Mum was back in hospital again
And I was old enough to visit her myself
So I caught the bus afterschool
And went in to see her
When I got back home
I had to hang the washing out
While I was halfway through
Our dog  peed in the basket
I was so angry at him for doing that
But that wasn't unusual
I always seemed to be angry back then
I think that's why my sister called me "attitude"

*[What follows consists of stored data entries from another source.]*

(* ===== verification/OcspStapler.v ===== *)
(** * OCSP stapling (tls/ocsp_stapler)

    The cached response with its validity window, and the automatic refresh
    that goes round between the loop's timer, the thread pool and the loop.
    What OpenSSL parses and checks, the network and the clock are parameters
    and arguments. *)

From stdpp Require Import list.
From S2P Require Import Prelude.

Module OcspStapler.

(** ** The response *)

(** A single response: its status and its window. *)
Record SingleResp := mkSingleResp { status_good : bool; this_update : Z; next_update : option Z }.

(** What [d2i_OCSP_RESPONSE] makes of the bytes: the status of the response and
    its basic response, if it has one. *)
Record OcspResponse := mkOcspResponse { status_successful : bool; basic : option (list SingleResp) }.

Class OcspLib := {
  d2i_OCSP_RESPONSE : bytes -> option OcspResponse;
  (** with [nsec] 300 and no [maxsec]: now, thisUpdate, nextUpdate *)
  OCSP_check_validity : Z -> Z -> option Z -> bool;
  check_validity_next now this next :
    OCSP_check_validity now this (Some next) = true -> (now <= next + 300)%Z;
}.

Record OcspStapler := mkOcspStapler { response_der_ : bytes; next_update_epoch_ : Z }.
Definition OcspStapler_new : OcspStapler := mkOcspStapler [] 0.

Section response.
Context `{!OcspLib}.

(** The expiry a response may be cached with; [None]: it is refused. *)
Definition acceptable (now : Z) (der : bytes) : option Z :=
  match d2i_OCSP_RESPONSE der with
  | Some (mkOcspResponse true (Some [])) => Some 0%Z
  | Some (mkOcspResponse true (Some (single :: _))) =>
    if status_good single then
      if OCSP_check_validity now (this_update single) (next_update single)
      then Some (default 0%Z (next_update single)) else None
    else None
  | _ => None
  end.

Definition setResponseDer (now : Z) (der : bytes) (s : OcspStapler) : OcspStapler * bool :=
  if length der =? 0 then (s, false)
  else
    match acceptable now der with
    | Some next_epoch => (mkOcspStapler der next_epoch, true)
    | None => (s, false)
    end.

(** The contents of the file, if it opens. *)
Definition loadFromFile (now : Z) (file : option bytes) (s : OcspStapler) : OcspStapler * bool :=
  match file with None => (s, false) | Some der => setResponseDer now der s end.

(** The override, or the URL of the certificate, if it loads. *)
Definition responderUrl (override : bytes) (aia : option bytes) : bytes :=
  if length override =? 0 then default [] aia else override.

(** One fetch: the certificates load, the URL parses, the request is built, and
    the responder answers with a DER response. *)
Record Fetch := mkFetch {
  cert_aia : option bytes;               (* None: the certificate does not load *)
  issuer_loads : bool;
  url_parses : bytes -> bool;
  request_built : bool;
  answer : option bytes;
}.

Definition refresh (override : bytes) (now : Z) (f : Fetch) (s : OcspStapler) : OcspStapler * bool :=
  match cert_aia f with
  | None => (s, false)
  | Some _ =>
    let url := responderUrl override (cert_aia f) in
    if negb (issuer_loads f) || (length url =? 0) || negb (url_parses f url) || negb (request_built f) then (s, false)
    else match answer f with
         | Some der => setResponseDer now der s
         | None => (s, false)
         end
  end.

Definition hasResponse (s : OcspStapler) : bool := negb (length (response_der_ s) =? 0).

Definition secondsUntilExpiry (now : Z) (s : OcspStapler) : Z :=
  if length (response_der_ s) =? 0 then 0
  else if (next_update_epoch_ s =? 0)%Z then -1
  else let remaining := (next_update_epoch_ s - now)%Z in if (0 <? remaining)%Z then remaining else 0.

(** The staple of a handshake; [buffer_ok]: the copy could be made and set. *)
Definition statusCallback (buffer_ok : bool) (s : OcspStapler) : option bytes :=
  if length (response_der_ s) =? 0 then None else if buffer_ok then Some (response_der_ s) else None.

(** A cached response was accepted at some time. *)
Definition cached_ok (s : OcspStapler) : Prop :=
  response_der_ s <> [] -> exists t, acceptable t (response_der_ s) = Some (next_update_epoch_ s).

Lemma set_cached now der s : cached_ok s -> cached_ok (setResponseDer now der s).1.
Proof.
  intros Hs. unfold setResponseDer. case_match; [done|]. destruct (acceptable now der) as [e|] eqn:E; [|done].
  intros _. by exists now.
Qed.

Lemma refresh_cached override now f s : cached_ok s -> cached_ok (refresh override now f s).1.
Proof. intros Hs. unfold refresh. repeat case_match; try done; by apply set_cached. Qed.

(** A response accepted now that says when it expires has not expired by more
    than the tolerated skew, and one that was refused leaves the cache alone. *)
Lemma setResponse_window now der s s' ok :
  setResponseDer now der s = (s', ok) ->
  if ok then response_der_ s' = der /\ (next_update_epoch_ s' = 0%Z \/ (now <= next_update_epoch_ s' + 300)%Z) else s' = s.
Proof.
  unfold setResponseDer. destruct (length der =? 0); [by intros [= <- <-]|].
  destruct (acceptable now der) as [e|] eqn:E; intros [= <- <-]; [|done]. split; [done|].
  unfold acceptable in E. destruct (d2i_OCSP_RESPONSE der) as [[[] [[|single l]|]]|]; try done; simpl.
  - left. by injection E.
  - destruct (status_good single); [|done]. destruct (OCSP_check_validity _ _ _) eqn:Ev; [|done]. injection E as <-.
    destruct (next_update single) as [n|]; [|by left]. right. by apply check_validity_next in Ev.
Qed.

(** The staple is served as long as it is cached: also when it has expired. *)
Lemma expired_staple_served now s :
  response_der_ s <> [] -> (0 < next_update_epoch_ s < now)%Z ->
  secondsUntilExpiry now s = 0%Z /\ statusCallback true s = Some (response_der_ s).
Proof.
  intros Hd Hn. unfold secondsUntilExpiry, statusCallback. destruct (response_der_ s) as [|x l]; [done|]. simpl.
  destruct (Z.eqb_spec (next_update_epoch_ s) 0); [lia|].
  by destruct (Z.ltb_spec 0 (next_update_epoch_ s - now)); [lia|].
Qed.
End response.

(** ** Automatic refresh *)
Record Options := mkOptions {
  scale : Z -> Z;                        (* remaining times refresh_ratio, as a double *)
  min_seconds : Z;
  max_seconds : Z;
  fallback_seconds : Z;
  retry_seconds : Z;
  refresh_now : bool;
}.

Record AutoRefresh := mkAutoRefresh {
  opts : Options;
  timer : option nat;                    (* None: TimerId() *)
  timer_armed : bool;
  stopped : bool;
  freed : bool;
}.
#[export] Instance AutoRefresh_settable : Settable AutoRefresh := fun a =>
  mkAutoRefresh (opts a) (timer a) (timer_armed a) (stopped a) (freed a).

(** What the loop has queued: a refresh cycle, a rescheduling, arming a timer. *)
Inductive loop_task := TCycle | TSchedule | TArm (delay_ms : Z).

Record World := mkWorld {
  cache : OcspStapler;
  alive : bool;                          (* the stapler exists *)
  autos : list AutoRefresh;              (* every AutoRefresh ever made *)
  auto_ : option nat;
  timers : list (nat * Z);               (* armed in the loop: id, delay *)
  next_timer : nat;
  loop_tasks : list loop_task;
  pool : list nat;                       (* fetches queued or running, by AutoRefresh *)
}.
#[export] Instance World_settable : Settable World := fun w =>
  mkWorld (cache w) (alive w) (autos w) (auto_ w) (timers w) (next_timer w) (loop_tasks w) (pool w).

Definition World_new (s : OcspStapler) : World := mkWorld s true [] None [] 0 [] [].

A few years later my dad sat me down
And told me a big secret
that took away all my trust in others
And all I thought was
“why did you tell me this?
it would have been easier if I didn't know”
And I started thinking about making newspaper hats
And going out drinking with my friends
Dad asked me if I had any questions
I asked him how to spell the big secret
He said he didn't know

When I was in my twenties
I started to get panic attacks
And couldn't leave the house
So I went to the doctor
who referred me to a psychologist
who referred me to a psychiatrist
They all tried to work out what was wrong with me
But it was too hard
Because they couldn't pinpoint the exact cause
So I spent years talking
And drinking
And punching walls
And cutting myself
While they continued to try and work it out

I went to the library a lot around that time
I wanted to know about everything that was wrong with me
I researched all I could
About the workings of my mind
From the day I was born
Until the present
I learnt all the tricks the shrinks used
To try fix you
(they hated this)
But no matter how much I learnt
It was never enough
To fix myself
All it left me with
Was a knowledgable psychological mind
And no degree to support it

They said "my brain was rewired
When I was just a small child"
And I imagined looking inside a computer
With cables and cords and electrical currents
So I asked them
"Why can’t someone just open up my brain
And move the cables around
So they are all in the right direction?"
They always laughed then
As if I was telling a joke
Because I always told jokes
But that time I wasn't trying to be funny

They told me "it’s too late"
And mumbled something about
“developmental stages”
And “that the time in the hospital
And the time in foster care
Happened at the wrong time”
As if there is supposed to be a right time for those kinds of things to happen
So instead of opening my brain
And fixing the cables
I was told to "take a tablet once a day"

I don’t cry anymore
The medication numbs me
Which is worrying
Because isn't not crying
What got me here in the first place?